Sometimes I think that God is like a vortex. Hang around long enough and you get sucked in.
I need to explain that.
Way back when, in the early days of what I used to call my conversion and now refer to as my spiritual renewal (it was really both), I read a lot. All kinds of stuff. Books about the Church, books about the spiritual life, books about prayer, books about faith. If it helped me get a handle on this new phase (more accurately an ontological shift) of my life, I soaked it up.
One such book was recommended by a priest with whom I got acquainted very early on. I never got past the introduction because something written by the author struck a note of deep fear in me. She wrote, in essence, that sometimes it is the will of God that some people remain single.
I ran, screaming from the notion. I wanted very much not to be single. I wanted married life, children, the whole nine yards. I was already 30 years-old and beginning the long recovery from the most devastating heartbreak of my life. I was in despair. The idea that God might desire a solitary life for me was beyond my threshold of what was acceptable. The idea that my new, refreshing relationship with God that I had sought for so long could result in shoving me into a dreaded solitude weighed like a death sentence. Somehow I needed to prevent God from tossing me into this abyss of darkness.
How I thought I could accomplish that was to hold out. As much as I believed, as much as I prayed, a part of me would not allow myself to yield fully to God. It wasn't a conscious choice. It was a determination driven by fear. I would not relent to a life of imagined misery with a nilly-willy God who would deny me my heart's desire. In my infant days of faith I naively bought into another person's view of who God was and fear sunk its teeth deep into my soul.
For more than 20 years I danced with God holding on with one hand. The practice was so familiar and ingrained that even as I began to recognize my need to plunge fully, I didn't know how. I was stuck. I was lost.
And then as easily as breathing one night not long ago, my eyes closed and my being drifting into sleep I whispered the words out loud. "I surrender," I said. I yielded, willingly to the full will God, come what may.
And nothing happened. There was no whirlwind of power dictating what I could or could not do, who I would or would not be. There was nothing but silence and peace. I slipped into the vortex of love that I had resisted for so long and discovered it to be a place of knowing. I know that it will not remain silent and peaceful. I suspect God is so far ahead of me in knowing that this wound of fear needs healing before this holy adventure takes another turn and reveals another dimension of sacred mystery. But I'm ready. I'm in. Fully in. I've learned, experienced and witnessed so much that I believe God trusts that my toolkit is sufficient for what comes next. Whenever it comes, I am there with my whole heart and soul.

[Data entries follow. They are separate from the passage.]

(* ===== verification/ProvisionProps.v ===== *)
(** * What provisioning guarantees (routes/provisioning.py) *)
From S2P Require Import Prelude PyText StoreState Prims AuditLog Tenants Rbac Users Keys Tokens.
From S2P Require Import Ledger Crypto Jwt Jwks Auth AuthLemmas Deps MemberRoutes RateLimit.
From S2P Require Import JoinRoutes Redis Cache DataPlane Webhook TenantRoutes Email AuthRoutes.
From S2P Require Import AuditRoutes Provision Registration StoreSteps Invariants TableProps.

Lemma dset_dset {V} (k : string) (v w : V) d : dset k v (dset k w d) = dset k v d.
Proof.
  induction d as [|[k' u] d IH]; simpl; [by rewrite decide_True|].
  destruct (decide (k = k')) as [->|Hn]; simpl; [by rewrite decide_True|].
  rewrite decide_False by done. by rewrite IH.
Qed.

Section provision_props.
Context `{HashLib, Argon2Lib} `{RedisLib}.

Lemma in_store_run {A} (m : M Store A) p a s' :
  m (pl_store p) = (a, s') -> in_store m p = (a, mkPlane s' (pl_redis p)).
Proof. unfold in_store. by intros ->. Qed.
Lemma in_store_snd {A} (m : M Store A) p a p' : in_store m p = (a, p') -> pl_store p' = (m (pl_store p)).2.
Proof. unfold in_store. destruct (m (pl_store p)). by intros [= <- <-]. Qed.
Lemma invalidate_store cache t tid p : pl_store (invalidate_tenant_cache cache t tid p).2 = pl_store p.
Proof.
  unfold invalidate_tenant_cache, in_redis. destruct cache; [|done].
  by destruct (invalidate_tenant t tid (pl_redis p)).
Qed.

(** ** Replay *)

Lemma remembered k now ep r f s :
  get_idempotency k (aliased k f (put_idempotency now k ep (JObj r) s).2).2 =
  Some (mkIdempotency k ep (JObj (f r)) now).
Proof. unfold get_idempotency, aliased, put_idempotency. simpl. by rewrite dget_dupd, decide_True, dget_dset_eq. Qed.

(** Provisioning is idempotent: once a call with an idempotency key has
    answered, every later call with that key, whatever its body, its draws and
    the time, changes nothing and answers the same response, marked as a
    replay. The replay includes the initial password and the raw API key. *)
Theorem provision_replays cache now d secret req b ep key added p r p1
    cache' now' d' secret' req' b' added' :
  key <> "" ->
  provision_core cache now d secret req b ep (Some key) added p = (Ok r, p1) ->
  provision_core cache' now' d' secret' req' b' ep (Some key) added' p1 =
    (Ok (dset "idempotent_replay" (JBool true) r), p1).
Proof.
  intros Hk. assert (Ek : idem_key_of ep (Some key) = Some (ep +:+ ":" +:+ key)).
  { unfold idem_key_of. simpl. unfold str_true. by rewrite bool_decide_true. }
  unfold provision_core. rewrite Ek, !bind_gets.
  destruct (get_idempotency _ (pl_store p)) as [row|] eqn:E.
  { intros [= <- <-]. rewrite E. unfold ret. by rewrite dset_dset. }
  intros (r0 & q0 & _ & (r1 & q1 & _ & ([] & q2 & Hp & ([] & q3 & Hi & ([] & q4 & Ha & [= <- <-])%bind_ok)%bind_ok)%bind_ok)%bind_ok)%bind_ok.
  assert (Hs : pl_store q3 = pl_store q2).
  { destruct req; [|by injection Hi as <-]. pose proof (invalidate_store cache now
      (or_default ("tnt_" +:+ pd_tenant d) (pr_tenant_id b)) q2) as Hv. by rewrite Hi in Hv. }
  apply in_store_snd in Hp, Ha. rewrite Ha, Hs, Hp, remembered. simpl. unfold ret. by rewrite dset_dset.
Qed.
(* ===== verification/Oidc.v ===== *)
(** * Sign-in through an identity provider (routes/oidc.py)

    The login redirect and the callback. The provider and [PyJWT]'s check of
    its id tokens are parameters ([IdpNet]); the process keeps a table of login
    states, used when there is no Redis, and a cache of discovery documents.
    A login state and a discovery document are dicts of JSON values. *)
From S2P Require Import Prelude PyText StoreState Prims AuditLog Tenants Rbac Users Keys Tokens Ledger.
From S2P Require Import Crypto Jwt Jwks Auth Deps MemberRoutes Redis Cache DataPlane Email.
From S2P Require Import AuditRoutes Provision.

(** HTTP exchanges answer a status and a body, which may fail to parse, or
    raise; [id_token_decode jwks_uri token client_id issuer] fetches the keys
    and decodes. *)
Class IdpNet := {
  http_get : string -> list (string * string) -> res (Z * res json);
  http_post : string -> list (string * string) -> res (Z * res json);
  id_token_decode : json -> json -> string -> option json -> res json
}.

Definition _STATES_MAX : Z := 1024.
Definition _STATES_TTL : Z := 600.
Definition oidc_username_char (c : ascii) : bool :=
  is_upper c || is_lower c || is_digit c || bool_decide (c ∈ chars "._@-").
(** [^[A-Za-z0-9._@\-]{1,128}$] *)
Definition oidc_username_re (s : string) : bool :=
  re_ident oidc_username_char oidc_username_char 127 s.

(** ** Texts *)

(** [urllib.parse.urlencode]: [quote_plus] on both sides. *)
Definition unreserved (c : ascii) : bool :=
  is_upper c || is_lower c || is_digit c || bool_decide (c ∈ chars "_.-~").
Definition upper_hex (n : N) : ascii := ascii_of_N (if (n <? 10)%N then n + 48 else n + 55)%N.
Definition quote_plus (s : string) : string :=
  of_chars (chars s ≫= (fun c =>
    if unreserved c then [c] else if decide (c = " "%char) then ["+"%char]
    else ["%"%char; upper_hex (chr c / 16); upper_hex (chr c mod 16)])).
Definition urlencode (params : list (string * string)) : string :=
  join "&" ((fun kv => quote_plus kv.1 +:+ "=" +:+ quote_plus kv.2) <$> params).
(** The bytes of a hex digest, and their base64url without padding. *)
Fixpoint unhex (l : list ascii) : list ascii :=
  match l with
  | a :: b :: l' => ascii_of_N (hex_value a * 16 + hex_value b)%N :: unhex l'
  | _ => []
  end.
Definition _pkce_challenge `{HashLib} (verifier : string) : string :=
  of_chars (urlsafe_char <$> filter (fun c => c <> pad) (b64encode_chars (unhex (chars (sha256 verifier))))).

(** A JSON value where a text is needed. *)
Definition as_text (j : option json) : res string :=
  match j with
  | Some (JStr s) => Ok s
  | Some _ => Raise (TypeError "expected str")
  | None => Raise (KeyError "missing")
  end.
(** [j.get(k)] on a value that should be a dict. *)
Definition dict_get (k : string) (j : json) : res (option json) :=
  match j with JObj kvs => Ok (dget k kvs) | _ => Raise (AttributeError "'get'") end.
(** [a or b] *)
Definition jor (a b : option json) : option json :=
  match a with Some j => if jtrue j then a else b | None => b end.
(** [v.get("ts", 0)], in microseconds. *)
Definition ts_of (info : json) : Z :=
  match jget "ts" info with Some (JFloat us) => us | Some (JInt n) => sec n | _ => 0 end.

(** [(raw or "").strip()] on a JSON value. *)
Definition _sanitize_username (raw : option json) : res string :=
  match raw with
  | Some (JStr s) =>
      let cleaned := strip s in
      if oidc_username_re cleaned then Ok cleaned
      else Raise (http 400 "invalid username from idp")
  | None => Raise (http 400 "invalid username from idp")
  | Some j => if jtrue j then Raise (AttributeError "'strip'")
              else Raise (http 400 "invalid username from idp")
  end.
Definition _redirect_uri (base_url idp_id : string) : string :=
  rstrip_slash base_url +:+ "/api/v1/auth/oidc/" +:+ idp_id +:+ "/callback".

(** What the callback draws: user id, password, salt, the token ids. *)
Record CallbackDraws : Type := mkCallbackDraws {
  cb_user : string; cb_password : string; cb_salt : string; cb_login : LoginDraws
}.
Record OidcTokens : Type := mkOidcTokens {
  ot_access_token : string; ot_refresh_token : string; ot_expires_in : Z
}.

Section oidc.
Context `{HashLib, Argon2Lib, JwtLib, AeadLib} `{RedisLib} `{IdpNet}.
Variables (cfg : AuthConfig) (ring : KeyRing) (cache : bool) (now : Z) (base_url : string).

(** The store and Redis, [_STATES] and [_DISCOVERY]. *)
Record OidcApp : Type := mkOidcApp {
  oa_plane : Plane;
  oa_states : list (string * json);
  oa_discovery : list (string * Provision.dict)
}.
Definition oidc_plane {A} (m : M Plane A) : M OidcApp A :=
  fun st => let '(r, p) := m (oa_plane st) in (r, mkOidcApp p (oa_states st) (oa_discovery st)).
Definition oidc_store {A} (m : M Store A) : M OidcApp A := oidc_plane (in_store m).
Definition oidc_read {A} (f : Store -> A) : M OidcApp A := gets (fun st => f (pl_store (oa_plane st))).
Definition set_states (f : list (string * json) -> list (string * json)) : M OidcApp unit :=
  modify (fun st => mkOidcApp (oa_plane st) (f (oa_states st)) (oa_discovery st)).

(** ** Login states *)

Definition stale (info : json) : bool := bool_decide (now - ts_of info > sec _STATES_TTL).
Definition _purge_states : M OidcApp unit :=
  set_states (filter (fun kv => stale kv.2 = false)).
(** Insert at the end, then drop the oldest beyond the cap. *)
Definition push_state (state : string) (info : json) (d : list (string * json)) : list (string * json) :=
  let d' := dpop state d ++ [(state, info)] in
  drop (Z.to_nat (zlen d' - _STATES_MAX)) d'.
Definition remember_state (state : string) (info : json) : M OidcApp unit :=
  _purge_states ;;; set_states (push_state state info).
Definition _put_state (state : string) (info : Provision.dict) : M OidcApp unit :=
  let info := JObj (dset "ts" (JFloat now) info) in
  if cache then
    catch (oidc_plane (in_redis (put_oidc_state now state info _STATES_TTL)))
          (fun _ => remember_state state info)
  else remember_state state info.

Definition pop_local (state : string) : M OidcApp (option json) :=
  _purge_states ;;;
  let! st := gets (fun st => dget state (oa_states st)) in
  set_states (dpop state) ;;;
  match st with
  | None => ret None
  | Some info => if stale info then ret None else ret (Some info)
  end.
Definition _pop_state (state : string) : M OidcApp (option json) :=
  if cache then catch (oidc_plane (in_redis (pop_oidc_state now state))) (fun _ => pop_local state)
  else pop_local state.

(** ** Discovery *)

Definition fallback_doc (issuer : string) : Provision.dict :=
  [("issuer", JStr issuer); ("authorization_endpoint", JStr (issuer +:+ "/authorize"));
   ("token_endpoint", JStr (issuer +:+ "/token")); ("userinfo_endpoint", JStr (issuer +:+ "/userinfo"));
   ("jwks_uri", JStr (issuer +:+ "/jwks"))].
(** [{k: doc.get(k, fallback[k])}] *)
Definition resolved_doc (issuer : string) (doc : Provision.dict) : Provision.dict :=
  (fun kv => (kv.1, default kv.2 (dget kv.1 doc))) <$> fallback_doc issuer.
Definition cache_doc (issuer : string) (disc : Provision.dict) : M OidcApp Provision.dict :=
  modify (fun st => mkOidcApp (oa_plane st) (oa_states st) (dset issuer disc (oa_discovery st))) ;;;
  ret disc.
Definition _discovery (issuer_url : option string) : M OidcApp Provision.dict :=
  match issuer_url with
  | None => raise (AttributeError "'rstrip'")
  | Some url =>
      let issuer := rstrip_slash url in
      let! cached := gets (fun st => dget issuer (oa_discovery st)) in
      match cached with
      | Some disc => ret disc
      | None =>
          match http_get (issuer +:+ "/.well-known/openid-configuration") [] with
          | Ok (200, Ok (JObj doc)) => cache_doc issuer (resolved_doc issuer doc)
          | Ok (200, Ok _) => raise (AttributeError "'get'")
          | _ => cache_doc issuer (fallback_doc issuer)
          end
      end
  end.

(** ** The redirect *)

(** The location; [state], [code_verifier] and [nonce] are drawn. *)
Definition oidc_login (state code_verifier nonce idp_id : string) : M OidcApp string :=
  let! idp := oidc_read (get_idp idp_id) in
  match idp with
  | None => raise (http 404 "idp not found")
  | Some idp =>
      if negb (opt_true (ip_issuer_url idp)) then raise (http 400 "idp missing issuer_url")
      else
        _put_state state [("idp_id", JStr idp_id); ("tenant_id", JStr (ip_tenant_id idp));
                          ("code_verifier", JStr code_verifier); ("nonce", JStr nonce)] ;;;
        let! disc := _discovery (ip_issuer_url idp) in
        let! endpoint := lift (as_text (dget "authorization_endpoint" disc)) in
        ret (endpoint +:+ "?" +:+ urlencode
          [("response_type", "code"); ("client_id", or_default "" (ip_client_id idp));
           ("redirect_uri", _redirect_uri base_url idp_id);
           ("scope", or_default "openid profile email" (ip_scopes idp));
           ("state", state); ("nonce", nonce);
           ("code_challenge", _pkce_challenge code_verifier); ("code_challenge_method", "S256")])
  end.

(** ** The callback *)

Definition _verify_id_token (id_token : json) (disc : Provision.dict) (client_id : string)
    (nonce : option json) : res json :=
  match dget "jwks_uri" disc with
  | Some uri =>
      if negb (jtrue uri) then Raise (http 502 "idp jwks_uri missing")
      else match id_token_decode uri id_token client_id (dget "issuer" disc) with
           | Raise _ => Raise (http 401 "id_token verification failed")
           | Ok claims =>
               match nonce with
               | Some JNull | None => Ok claims
               | Some n => match jget "nonce" claims, n with
                           | Some (JStr a), JStr b => if decide (a = b) then Ok claims
                                                      else Raise (http 401 "id_token nonce mismatch")
                           | _, _ => Raise (http 401 "id_token nonce mismatch")
                           end
               end
           end
  | None => Raise (http 502 "idp jwks_uri missing")
  end.

(** The state the callback accepts. *)
Definition accept_state (idp_id : string) (state : option string) : M OidcApp json :=
  if negb (opt_true state) then raise (http 400 "missing state (csrf protection required)")
  else
    let! st := _pop_state (default "" state) in
    match st with
    | None => raise (http 400 "unknown or expired state")
    | Some st =>
        if stale st then raise (http 400 "state expired")
        else if negb (jis idp_id (jget "idp_id" st)) then raise (http 400 "state mismatch")
        else ret st
    end.

(** The form of the token request. *)
Definition token_form (idp_id : string) (idp : Idp) (code : string) (client_secret : option string)
    (code_verifier : option json) : list (string * string) :=
  [("grant_type", "authorization_code"); ("code", code);
   ("redirect_uri", _redirect_uri base_url idp_id); ("client_id", or_default "" (ip_client_id idp))] ++
  match client_secret with Some s => if str_true s then [("client_secret", s)] else [] | None => [] end ++
  match code_verifier with Some (JStr v) => if str_true v then [("code_verifier", v)] else [] | _ => [] end.

(** The exchanges with the provider: who signs in. *)
Definition fetch_userinfo (idp_id : string) (idp : Idp) (code : string) (st : json) (client_secret : option string)
    (disc : Provision.dict) : res json :=
  match as_text (dget "token_endpoint" disc) with
  | Ok token_url =>
      match http_post token_url (token_form idp_id idp code client_secret (jget "code_verifier" st)) with
      | Raise e | Ok (200, Raise e) => Raise e
      | Ok (200, Ok (JObj tjson)) =>
          match jor (dget "access_token" tjson) None with
          | None => Raise (http 502 "idp returned no access_token")
          | Some access_token =>
              match jor (dget "id_token" tjson) None with
              | Some id_token => _verify_id_token id_token disc (or_default "" (ip_client_id idp)) (jget "nonce" st)
              | None =>
                  match as_text (dget "userinfo_endpoint" disc) with
                  | Raise e => Raise e
                  | Ok userinfo_url =>
                      match http_get userinfo_url [("Authorization", "Bearer " +:+ py_str access_token)] with
                      | Raise e => Raise e
                      | Ok (200, body) => body
                      | Ok _ => Raise (http 502 "idp userinfo failed")
                      end
                  end
              end
          end
      | Ok (200, Ok _) => Raise (AttributeError "'get'")
      | Ok _ => Raise (http 502 "idp token exchange failed")
      end
  | Raise e => Raise e
  end.
(** The user name of a userinfo document. *)
Definition userinfo_name (userinfo : json) : res string :=
  match userinfo with
  | JObj kvs =>
      match jor (jor (dget "sub" kvs) (dget "email" kvs)) None with
      | None => Raise (http 502 "idp userinfo missing sub/email")
      | Some sub => _sanitize_username (jor (dget "email" kvs) (Some sub))
      end
  | _ => Raise (AttributeError "'get'")
  end.

(** The account of a name; a new one joins the tenant. *)
Definition resolve_account (d : CallbackDraws) (idp : Idp) (username : string) : M Store string :=
  let! user := gets (get_user_by_username username) in
  match user with
  | Some u => ret (u_user_id u)
  | None =>
      if negb (ip_auto_provision idp)
      then raise (http 403 "auto_provision disabled; user not found")
      else
        let uid := "usr_" +:+ cb_user d in
        create_user now (cb_salt d) uid username (cb_password d) None false true None ;;;
        add_member now (ip_tenant_id idp) uid "member" None ;;;
        ret uid
  end.
Definition oidc_tokens (d : LoginDraws) (idp_id : string) (idp : Idp) (uid role : string) : M Store OidcTokens :=
  let tenant_id := ip_tenant_id idp in
  let '(access, jti) := issue cfg ring now (ld_jti d) uid tenant_id role (ac_ttl cfg) "access" in
  let '(refresh, rjti) := issue cfg ring now (ld_rjti d) uid tenant_id role (ac_refresh_ttl cfg) "refresh" in
  insert_refresh_token now rjti (ld_family d) tenant_id uid (now + sec (ac_refresh_ttl cfg)) None "active" ;;;
  record_issued_jti now jti tenant_id uid ;;;
  append_audit now tenant_id (Some uid) (Some jti) (Some role) "auth.oidc_login" (Some "session")
    (JObj [("idp", JStr idp_id)]) ;;;
  ret (mkOidcTokens access refresh (ac_ttl cfg)).
(** From the name to the tokens. *)
Definition oidc_sign_in (d : CallbackDraws) (idp_id : string) (idp : Idp) (username : string) : M Store OidcTokens :=
  let! uid := resolve_account d idp username in
  let! role := gets (get_member_role (ip_tenant_id idp) uid) in
  match role with
  | None => raise (http 403 "user not a member of this tenant; add membership first")
  | Some role => oidc_tokens (cb_login d) idp_id idp uid role
  end.

Definition oidc_callback (d : CallbackDraws) (idp_id code : string) (state : option string)
    : M OidcApp OidcTokens :=
  let! idp := oidc_read (get_idp idp_id) in
  match idp with
  | None => raise (http 404 "idp not found")
  | Some idp =>
      let! st := accept_state idp_id state in
      let! client_secret :=
        lift (match ip_client_secret_enc idp with
              | Some blob => if str_true blob
                             then match decrypt_secret blob (ac_kek cfg) (ac_kek_prev cfg) with
                                  | Ok s => Ok (Some s) | Raise e => Raise e end
                             else Ok None
              | None => Ok None
              end) in
      let! disc := _discovery (ip_issuer_url idp) in
      let! userinfo := lift (fetch_userinfo idp_id idp code st client_secret disc) in
      let! username := lift (userinfo_name userinfo) in
      oidc_store (oidc_sign_in d idp_id idp username)
  end.
End oidc.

It is the paradox of the divine that what I needed most was what I resisted most. For whatever reason it would appear that God was willing to let me come to terms with this in my own time, through my own yearning. Come I did. One of these days, the page will turn and off we will go. May it be according to God's will.
6 comments:
What a lovely story of surrender. I've never been a person who enjoys introspection, but I'm sure I could benefit from considering how your story intersects with mine...
I have to be honest with you, this post makes me want to eat a bowl of ice cream or twist the top off a beer bottle. Now I have been trying to choose to stop and LOOK at the pain rather than trying to self-medicate it, and I have come to understand that when I seem to need that dulling medication that whatever I am avoiding is the LAST thing I need to avoid, but still...this is HARD work!
I think I'm going to have to Scarlett O'Hara this one and think about it tomorrow....or at least put it off for a few hours. :(
My, my--I need to remember "I needed what I resisted most." Gulp--that's frightening.
As I am deeply in resistance just right now and my spiritual director has gently suggested surrender. And I've run.
Fought the very idea.
Think I need to think about it again.
Thank you for making stop and think.
This is beautiful my friend, just beautiful. In some respects, this has been my journey with Sam's autism as well. When you learn to quit holding on so tight, and just surrender to what will be, it's amazing how things simply work out as they were meant to. Love to you today. XOXO
I used to think that if I surrendered my life to God, God would make me be a missionary, and I DIDN'T WANNA.
How conceited...why in the world would God think I would be a good missionary!? Puhleeze.
All these years later, still in my home state, I shake my head at former me.